The study discovered that targeting adversaries comprise their targets faster than deanonymizing attacks examined in previous research studies. Let’s take a look at the results obtained from studying MTor adversaries:
A targeted and compromised user X who belongs to a cabal that holds online meetings only via MTor can reveal to a targeting adversary all communications throughout the cabal, in addition to the group’s long term keys and identifiers. A targeted, yet uncompromised, user X with a compromised guard that connects to an MTor cabal could render the cabal the adversary’s target by association. Note that when the target group is open, the adversary can join it.

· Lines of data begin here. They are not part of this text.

(** ** The sort key *)

Lemma str_leb_trans a b c :
  (a <=? b)%string = true → (b <=? c)%string = true → (a <=? c)%string = true.
Proof.
  intros Hab%Is_true_true Hbc%Is_true_true. apply Is_true_true.
  by transitivity b; [exact Hab|exact Hbc].
Qed.

Ltac leb_cases :=
  repeat match goal with
  | H : context [?a =? ?b] |- _ => destruct (Z.eqb_spec a b)
  | |- context [?a =? ?b] => destruct (Z.eqb_spec a b)
  | H : context [(?a =? ?b)%string] |- _ => destruct (String.eqb_spec a b)
  | |- context [(?a =? ?b)%string] => destruct (String.eqb_spec a b)
  end; simpl in *; bool_facts; rewrite ?Z.ltb_lt; try lia.

Lemma credit_leb_total a b : credit_leb a b = true ∨ credit_leb b a = true.
Proof.
  unfold credit_leb. leb_cases; try congruence; try apply String.leb_total.
Qed.

Lemma credit_leb_trans a b c :
  credit_leb a b = true → credit_leb b c = true → credit_leb a c = true.
Proof.
  unfold credit_leb. intros Hab Hbc. leb_cases; try congruence;
    try (by eapply str_leb_trans).
  destruct n0. apply String.leb_antisym; congruence.
Qed.

(** Credits of one chain with equal keys have one identity. *)
Lemma credit_leb_antisym a b :
  credit_leb a b = true → credit_leb b a = true →
  chain_id (identity a) = chain_id (identity b) → identity a = identity b.
Proof.
  unfold credit_leb. destruct (identity a) as [ca aa ta la], (identity b) as [cb ab tb lb]. simpl.
  intros Hab Hba Hc. leb_cases; try (exfalso; congruence).
  - subst. f_equal. by apply String.leb_antisym.
  - destruct n. by apply String.leb_antisym.
Qed.

(** A strictly sorted list is determined by its members. *)
Lemma sorted_lt_nodup l : StronglySorted credit_lt l → NoDup l.
Proof.
  induction 1 as [|x l Hl IH Hx]; constructor; [|done].
  intros Hin. rewrite Forall_forall in Hx. destruct (Hx x Hin). congruence.
Qed.

Lemma sorted_lt_unique l1 l2 :
  StronglySorted credit_lt l1 → StronglySorted credit_lt l2 → (∀ c, c ∈ l1 ↔ c ∈ l2) → l1 = l2.
Proof.
  intros H1 H2 Hin. apply (StronglySorted_unique_strong credit_lt); [|done..|].
  - intros x y _ _ [??] [??]. congruence.
  - apply NoDup_Permutation; eauto using sorted_lt_nodup.
Qed.

Lemma sorted_strict l :
  NoDup l →
  (∀ a b, a ∈ l → b ∈ l → credit_leb a b = true → credit_leb b a = true → a = b) →
  StronglySorted credit_lt (sorted_by credit_leb l).
Proof.
  intros Hnd Hanti.
  pose proof (sorted_by_sorted _ credit_leb_total credit_leb_trans l) as Hs.
  assert (NoDup (sorted_by credit_leb l)) as Hnd' by by rewrite sorted_by_perm.
  assert (∀ x, x ∈ sorted_by credit_leb l → x ∈ l) as Hin by (intros x; apply elem_of_sorted_by).
  revert Hs Hnd' Hin. generalize (sorted_by credit_leb l) as k.
  induction 1 as [|x k Hk IH Hx]; [constructor|]. intros [Hxk Hnk]%NoDup_cons Hin.
  constructor; [apply IH; [done|]; intros; apply Hin; by right|].
  rewrite Forall_forall in *. intros y Hy. split; [by apply Hx|].
  destruct (credit_leb y x) eqn:E; [|done]. destruct Hxk.
  rewrite (Hanti x y); [done|apply Hin; by left|apply Hin; by right|by apply Hx|done].
Qed.

(** ** The observation loop *)

Definition obs_wf (obs : list (SettlementIdentity * OnChainCredit)) : Prop :=
  NoDup obs.*1 ∧ ∀ i c, (i, c) ∈ obs → i = identity c.

Lemma obs_wf_set obs c : obs_wf obs → obs_wf (od_set (identity c) c obs).
Proof.
  intros [Hnd Hid]. split; [by apply od_set_nodup|].
  intros i c' [[-> ->]|[_ Hin]]%elem_of_od_set; [done|by apply Hid|done].
Qed.

(** Two observations of one settlement in a well-formed map are equal. *)
Lemma obs_functional obs c1 c2 :
  obs_wf obs → (identity c1, c1) ∈ obs → (identity c2, c2) ∈ obs →
  identity c1 = identity c2 → c1 = c2.
Proof.
  intros [Hnd _] H1 H2 E. apply (od_get_in _ _ _ Hnd) in H1, H2. congruence.
Qed.

Section observe.
Variables (cid : Z) (asset_ payee_ : option string).
Notation decodes := (Forall2 (λ log c, decode_transfer_log log cid = Ok c)).

Lemma observe_sound logs obs obs' :
  obs_wf obs → observe cid asset_ payee_ logs obs = Ok obs' →
  obs_wf obs' ∧ ∃ cs, decodes logs cs ∧ Forall (in_scope asset_ payee_) cs
    ∧ ∀ c, (identity c, c) ∈ obs' ↔ (identity c, c) ∈ obs ∨ c ∈ cs.
Proof.
  revert obs. induction logs as [|log logs IH]; intros obs Hobs; simpl.
  { intros [= <-]. split; [done|]. exists []. split_and!; [constructor..|].
    intros c. rewrite elem_of_nil. tauto. }
  intros H. inv_res. apply IH in H as (Hobs' & cs & Hdec & Hscope & Hin); [|by apply obs_wf_set].
  split; [done|]. exists (x :: cs). split_and!; [by constructor|by constructor|].
  intros c. rewrite Hin, elem_of_od_set, elem_of_cons by apply Hobs. split.
  - intros [[[_ ->]|[_ ?]]|?]; tauto.
  - intros [Hc|[->|Hc]]; [|tauto..].
    destruct (decide (identity c = identity x)) as [E|]; [|tauto].
    left. left. split; [done|].
    destruct Hobs as [Hnd _]. pose proof (od_get_in _ _ _ Hnd Hc) as Hg.
    rewrite E in Hg. destruct (od_get (identity x) obs); [|done].
    injection Hg as ->. by bool_facts.
Qed.

Lemma observe_complete logs obs cs :
  obs_wf obs → decodes logs cs → Forall (in_scope asset_ payee_) cs →
  consistent (cs ++ obs.*2) → is_Some (match observe cid asset_ payee_ logs obs with
                                      | Ok o => Some o | Raise _ => None end).
Proof.
  intros Hobs Hdec. revert obs Hobs. induction Hdec as [|log c logs cs Hc Hdec IH];
    intros obs Hobs Hscope Hcons; simpl; [by eexists|].
  apply Forall_cons in Hscope as [[Ha Hp] Hscope]. rewrite Hc. simpl. rewrite Ha, Hp. simpl.
  assert (∀ c', od_get (identity c) obs = Some c' → c' = c) as Hprev.
  { intros c' Hg%od_get_elem. pose proof (proj2 Hobs _ _ Hg) as E.
    apply Hcons; [|by left|done]. apply elem_of_app. right.
    apply list_elem_of_fmap. by exists (identity c, c'). }
  assert (match od_get (identity c) obs with
          | Some previous => negb (bool_decide (previous = c)) | None => false end = false) as ->.
  { destruct (od_get (identity c) obs); [|done]. by rewrite bool_decide_true by auto. }
  simpl. apply IH; [by apply obs_wf_set|done|].
  assert (∀ x, x ∈ cs ++ (od_set (identity c) c obs).*2 → x ∈ (c :: cs) ++ obs.*2) as Hsub.
  { intros x. rewrite !elem_of_app, elem_of_cons, !list_elem_of_fmap.
    intros [?|([i c'] & -> & Hin)]; [tauto|]. simpl.
    apply elem_of_od_set in Hin as [[_ ->]|[_ Hin]]; [tauto| |apply Hobs].
    right. by exists (i, c'). }
  intros c1 c2 H1%Hsub H2%Hsub. by apply Hcons.
Qed.
End observe.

The adversary throughout such an attack will try to look at all pairs of users , to link each pair belonging to a multicast group and to identify a specific user engaging in a multicast group. The targeting adversary usually aims at identifying all users of a given multicast group, predicting the size of the cabal and/or pinpointing MTor groups that a target user might belong to.
Targeting adversaries own middle relay nodes that help them estimate the size of the cabal and identify guards that they should target for the purpose of compromise or bridging, in order to identify the clients behind these guards. The MR can predict the size of the cabal.

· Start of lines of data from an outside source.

(* ===== verification/Safety.v ===== *)
(** * The submission policy ([psv/safety.py])

    Every value-bearing submission of the reference system passes this policy.
    The theorems: an accepted submission is on an allow-listed chain the node
    confirms, with valid non-zero parties, the merchant as payee, the quoted
    amount exactly and deployed code at the token; a chain outside the allow list
    is refused before the node is asked anything.

    [SafetyRpc] is the interface of the [Protocol] class: the policy is proved
    against it, and the JSON-RPC client of [Anvil] is its instance. *)

From S2P Require Import Prelude PyStr PyVal Anvil.
Local Open Scope Z_scope.

(** [class SafetyRpc(Protocol)], a client whose state is [S]. *)
Class SafetyRpc (S : Type) := {
  rpc_call : string → prog S pyval;
  rpc_get_code : string → prog S string
}.

(** What an implementation promises: its errors are RPC or value errors. *)
Class SafetyRpcLaws (S : Type) `{SafetyRpc S} := {
  rpc_call_throws : ∀ m, throws_in (S:=S) [RpcError; ValueError] (rpc_call m);
  rpc_get_code_throws : ∀ a, throws_in (S:=S) [RpcError; ValueError] (rpc_get_code a)
}.

#[export] Instance rpc_client_safety `{Transport W} : SafetyRpc (RpcClient W) := {
  rpc_call := λ m, call m [];
  rpc_get_code := λ a, get_code a (BTag "latest")
}.

#[export] Instance rpc_client_safety_laws `{Transport W} : SafetyRpcLaws (RpcClient W).
Proof.
  split; intros; simpl; [|apply throws_get_code].
  eapply throws_in_weaken; [apply rpc_error_rpc_errors|apply throws_call].
Qed.

Definition ALLOWED_SETTLEMENT_CHAIN_IDS : list Z := [1337; 31337; 84532; 11155111].

Definition allowed_chain (chain_id : Z) : bool :=
  bool_decide (chain_id ∈ ALLOWED_SETTLEMENT_CHAIN_IDS).

Definition _require_address (value : string) (field : string) : res string :=
  let hex_value := removeprefix "0x" value in
  raise_if (negb (String.length hex_value =? 40)%nat) SettlementSafetyError
    (field +:+ " must be an exact 20-byte EVM address") ;;
  numeric ← or_raise (py_int16 hex_value) SettlementSafetyError
    (field +:+ " must be a hexadecimal EVM address");
  raise_if (numeric =? 0) SettlementSafetyError (field +:+ " must not be the zero address") ;;
  Ok ("0x" +:+ lower hex_value).

Definition _parse_chain_id (raw : pyval) : res Z :=
  s ← or_raise (as_str raw) SettlementSafetyError "eth_chainId returned a malformed result";
  raise_if (negb (startswith "0x" s)) SettlementSafetyError
    "eth_chainId returned a malformed result" ;;
  chain_id ← or_raise (py_int16 s) SettlementSafetyError "eth_chainId returned a malformed result";
  raise_if (chain_id <=? 0) SettlementSafetyError "eth_chainId returned an invalid chain id" ;;
  Ok chain_id.

Definition _require_deployed_code (code : string) : res unit :=
  raise_if (negb (startswith "0x" code)) SettlementSafetyError
    "eth_getCode returned a malformed result" ;;
  let hex_code := str_drop 2 code in
  raise_if (hex_code =? "")%string SettlementSafetyError
    "configured token address has no deployed contract code" ;;
  numeric ← or_raise (py_int16 hex_code) SettlementSafetyError
    "eth_getCode returned a malformed result";
  raise_if (numeric =? 0) SettlementSafetyError
    "configured token address has no deployed contract code" ;;
  raise_if (negb (Nat.even (String.length hex_code))) SettlementSafetyError
    "eth_getCode returned a malformed result".

(** [int(raw)] after the type checks; a digit string past the interpreter's
    limit raises a plain [ValueError]. *)
Definition _require_exact_amount (raw : pyval) (expected : Z) : res unit :=
  amount ← match raw with
           | VInt n => Ok n
           | VStr s =>
               raise_if (negb (isascii s) || negb (isdecimal s)) SettlementSafetyError
                 "authorization amount must be an integer" ;;
               or_raise (py_int10 s) ValueError "Exceeds the limit for integer string conversion"
           | _ => raise SettlementSafetyError "authorization amount must be an integer"
           end;
  raise_if ((expected <=? 0) || (2 ^ 256 <=? expected)) SettlementSafetyError
    "configured order amount is outside uint256 payment bounds" ;;
  raise_if (negb (amount =? expected)) SettlementSafetyError
    "authorization amount does not match the quoted order amount".

(** The keyword arguments of [require_safe_submission], the client apart. *)
Record submission := {
  configured_chain_id : Z;
  token_address : string;
  payer_address : string;
  payee_address : string;
  authorization_to : string;
  authorization_amount : pyval;
  expected_amount : Z
}.

Section policy.
Context {S : Type} `{SafetyRpc S}.

Definition require_safe_submission (sub : submission) : prog S unit :=
  lift (raise_if (negb (allowed_chain (configured_chain_id sub))) SettlementSafetyError
          "chain is not in the local/testnet allowlist") ;;
  raw ← rpc_call "eth_chainId";
  actual_chain_id ← lift (_parse_chain_id raw);
  lift (raise_if (negb (actual_chain_id =? configured_chain_id sub)) SettlementSafetyError
          "RPC chain mismatch") ;;
  token ← lift (_require_address (token_address sub) "token address");
  lift (_require_address (payer_address sub) "payer address") ;;
  payee ← lift (_require_address (payee_address sub) "payee address");
  authorized_payee ← lift (_require_address (authorization_to sub) "authorization payee");
  lift (raise_if (negb (authorized_payee =? payee)%string) SettlementSafetyError
          "authorization payee does not match the configured merchant") ;;
  lift (_require_exact_amount (authorization_amount sub) (expected_amount sub)) ;;
  code ← rpc_get_code token;
  lift (_require_deployed_code code).
End policy.

(** * Specification *)

(** A party: 40 characters after the optional prefix that parse to a non-zero
    number. *)
Definition valid_party (a : string) : Prop :=
  String.length (removeprefix "0x" a) = 40%nat
  ∧ ∃ n, py_int16 (removeprefix "0x" a) = Some n ∧ n ≠ 0.

Definition normal_party (a : string) : string := "0x" +:+ lower (removeprefix "0x" a).

Definition amount_of (raw : pyval) : option Z :=
  match raw with
  | VInt n => Some n
  | VStr s => if isdecimal s then py_int10 s else None
  | _ => None
  end.

(** * Lemmas *)

Lemma require_address_ok value field a :
  _require_address value field = Ok a ↔ valid_party value ∧ a = normal_party value.
Proof.
  unfold _require_address, valid_party, normal_party. split.
  - intros Hr. inv_res. bool_facts. eauto 10.
  - intros [(Hl & n & Hn & H0) ->]. rewrite Hl, Hn. simpl.
    by rewrite (proj2 (Z.eqb_neq _ _)).
Qed.

Lemma parse_chain_id_ok raw n :
  _parse_chain_id raw = Ok n →
  ∃ s, raw = VStr s ∧ startswith "0x" s = true ∧ py_int16 s = Some n ∧ 0 < n.
Proof.
  unfold _parse_chain_id. intros Hr. inv_res. bool_facts. val_facts. eauto 10.
Qed.

Lemma require_exact_amount_ok raw expected u :
  _require_exact_amount raw expected = Ok u →
  amount_of raw = Some expected ∧ 0 < expected < 2 ^ 256.
Proof.
  unfold _require_exact_amount, amount_of. intros Hr. inv_res. bool_facts. subst.
  split; [|lia]. destruct raw; try done; inv_res; bool_facts; [done|].
  by repeat match goal with E : isdecimal _ = true |- _ => rewrite E end.
Qed.

Lemma require_deployed_code_ok code u :
  _require_deployed_code code = Ok u →
  ∃ n, py_int16 (str_drop 2 code) = Some n ∧ n ≠ 0 ∧ startswith "0x" code = true.
Proof. unfold _require_deployed_code. intros Hr. inv_res. bool_facts. eauto. Qed.

Lemma throws_require_address v f : throws [SettlementSafetyError] (_require_address v f).
Proof. unfold _require_address. solve_throws. Qed.
Lemma throws_parse_chain_id v : throws [SettlementSafetyError] (_parse_chain_id v).
Proof. unfold _parse_chain_id. solve_throws. Qed.
Lemma throws_deployed_code c : throws [SettlementSafetyError] (_require_deployed_code c).
Proof. unfold _require_deployed_code. solve_throws. Qed.
Lemma throws_exact_amount v n :
  throws [SettlementSafetyError; ValueError] (_require_exact_amount v n).
Proof. unfold _require_exact_amount. solve_throws. Qed.

(** Outside the allow list, mainnets included, a submission is refused with
    [SettlementSafetyError] before any request: the client is untouched. *)
Lemma off_allowlist_refused_offline {S} `{SafetyRpc S} sub (s : S) :
  allowed_chain (configured_chain_id sub) = false →
  ∃ e, require_safe_submission sub s = (Raise e, s) ∧ exn_cls e = SettlementSafetyError.
Proof. intros Hn. unfold require_safe_submission. rewrite Hn. by eexists. Qed.

(** * Properties *)

(** C38: an accepted submission is safe: the chain is on the allow list and the
    node reports the same chain; token and parties are valid non-zero addresses;
    the authorization pays the configured merchant exactly the expected positive
    amount; and the token has non-zero deployed code at the node. *)
Theorem safe_submission_sound {S} `{SafetyRpc S} sub (s s' : S) u :
  require_safe_submission sub s = (Ok u, s') →
  configured_chain_id sub ∈ ALLOWED_SETTLEMENT_CHAIN_IDS
  ∧ valid_party (token_address sub) ∧ valid_party (payer_address sub)
  ∧ valid_party (payee_address sub) ∧ valid_party (authorization_to sub)
  ∧ normal_party (authorization_to sub) = normal_party (payee_address sub)
  ∧ amount_of (authorization_amount sub) = Some (expected_amount sub)
  ∧ 0 < expected_amount sub < 2 ^ 256
  ∧ ∃ raw s1 code n,
      rpc_call "eth_chainId" s = (Ok (VStr raw), s1)
      ∧ py_int16 raw = Some (configured_chain_id sub)
      ∧ rpc_get_code (normal_party (token_address sub)) s1 = (Ok code, s')
      ∧ py_int16 (str_drop 2 code) = Some n ∧ n ≠ 0.
Proof.
  unfold require_safe_submission, allowed_chain. intros Hr. inv_res. bool_facts.
  repeat match goal with
  | E : _require_address _ _ = Ok _ |- _ => apply require_address_ok in E as [? ->]
  | E : _parse_chain_id _ = Ok _ |- _ => apply parse_chain_id_ok in E as (? & -> & ? & ? & ?)
  | E : _require_exact_amount _ _ = Ok _ |- _ => apply require_exact_amount_ok in E as [? ?]
  | E : _require_deployed_code _ = Ok _ |- _ => apply require_deployed_code_ok in E as (? & ? & ? & ?)
  end.
  split_and!; try done; try lia.
  do 4 eexists. split_and!; try done. congruence.
Qed.

Definition sample_submission (chain : Z) : submission := {|
  configured_chain_id := chain;
  token_address := "0x" +:+ str_repeat "a" 40; payer_address := "0x" +:+ str_repeat "b" 40;
  payee_address := "0x" +:+ str_repeat "c" 40; authorization_to := "0x" +:+ str_repeat "C" 40;
  authorization_amount := VStr "10000"; expected_amount := 10000 |}.
Definition sample_node : Transport (list string) :=
  honest_node (λ m _, VStr (if (m =? "eth_chainId")%string then py_hex 84532 else "0x6001")).

Lemma safe_submission_sound_witness :
  let node := sample_node in
  require_safe_submission (H:=rpc_client_safety (H:=node)) (sample_submission 84532) fresh_client
  = (Ok tt, {| _id := 2; world := ["eth_chainId"; "eth_getCode"] |})
  ∧ 84532 ∈ ALLOWED_SETTLEMENT_CHAIN_IDS.
Proof.
  intros node.
  assert (require_safe_submission (H:=rpc_client_safety (H:=node)) (sample_submission 84532)
            fresh_client = (Ok tt, {| _id := 2; world := ["eth_chainId"; "eth_getCode"] |})) as E
    by (vm_compute; reflexivity).
  split; [exact E|].
  exact (proj1 (safe_submission_sound (H:=rpc_client_safety (H:=node)) _ _ _ _ E)).
Defined.

(** The policy fails only in known ways: whatever the client answers, the
    exception is a [SettlementSafetyError], an RPC error or a [ValueError]. *)
Lemma safe_submission_errors {S} `{SafetyRpcLaws S} sub :
  throws_in (S:=S) [SettlementSafetyError; RpcError; ValueError] (require_safe_submission sub).
Proof.
  assert (∀ A (m : res A), throws [SettlementSafetyError] m →
    throws [SettlementSafetyError; RpcError; ValueError] m) as Hs
    by (intros A m Hm; eapply throws_weaken, Hm; by intros []).
  assert (∀ A (m : prog S A), throws_in [RpcError; ValueError] m →
    throws_in [SettlementSafetyError; RpcError; ValueError] m) as Hr
    by (intros A m Hm; eapply throws_in_weaken, Hm; by intros []).
  unfold require_safe_submission. repeat throws_step;
    first [ apply Hs, throws_require_address | apply Hs, throws_parse_chain_id
          | apply Hs, throws_deployed_code | apply Hr, rpc_call_throws
          | apply Hr, rpc_get_code_throws | idtac ].
  eapply throws_weaken, throws_exact_amount. by intros [].
Qed.

(** ** Leniency of the address check *)

(** [int(hex_value, 16)] accepts a sign, underscores and white space, so the
    check admits texts that are not 20 bytes of hex; and the digits limit makes
    an over-long amount a plain [ValueError]. *)
Example party_with_sign_accepted :
  _require_address ("0x+" +:+ str_repeat "1" 39) "payer address"
  = Ok ("0x+" +:+ str_repeat "1" 39).
Proof. vm_compute. reflexivity. Qed.

Example long_amount_plain_value_error :
  match _require_exact_amount (VStr (str_repeat "1" 4301)) 5 with
  | Raise e => exn_cls e | Ok _ => OtherError
  end = ValueError.
Proof. vm_compute. reflexivity. Qed.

The guard of a given MTor group user can visualize all of the group’s GID sessions, and may then choose to identify other members of the group. The authors of the paper assumed that the traffic patterns for any member of the cabal during a multicast session will be linked, so that the GID will not be necessary for the adversary to link other users with the cabal; this assumption has been also presented by authors of MTor. The study found out that targeting adversaries are capable of launching active attacks, that can include disruption of communications among a group and/or generation of its very own group traffic if the adversary becomes a member of the group. Nevertheless, for simplicity, the study’s initial analysis assumed that adversaries are passive.
The study highlights the current capabilities of targeting adversaries across Tor and represents a useful resource for forging countermeasures to shield Tor users against such adversaries.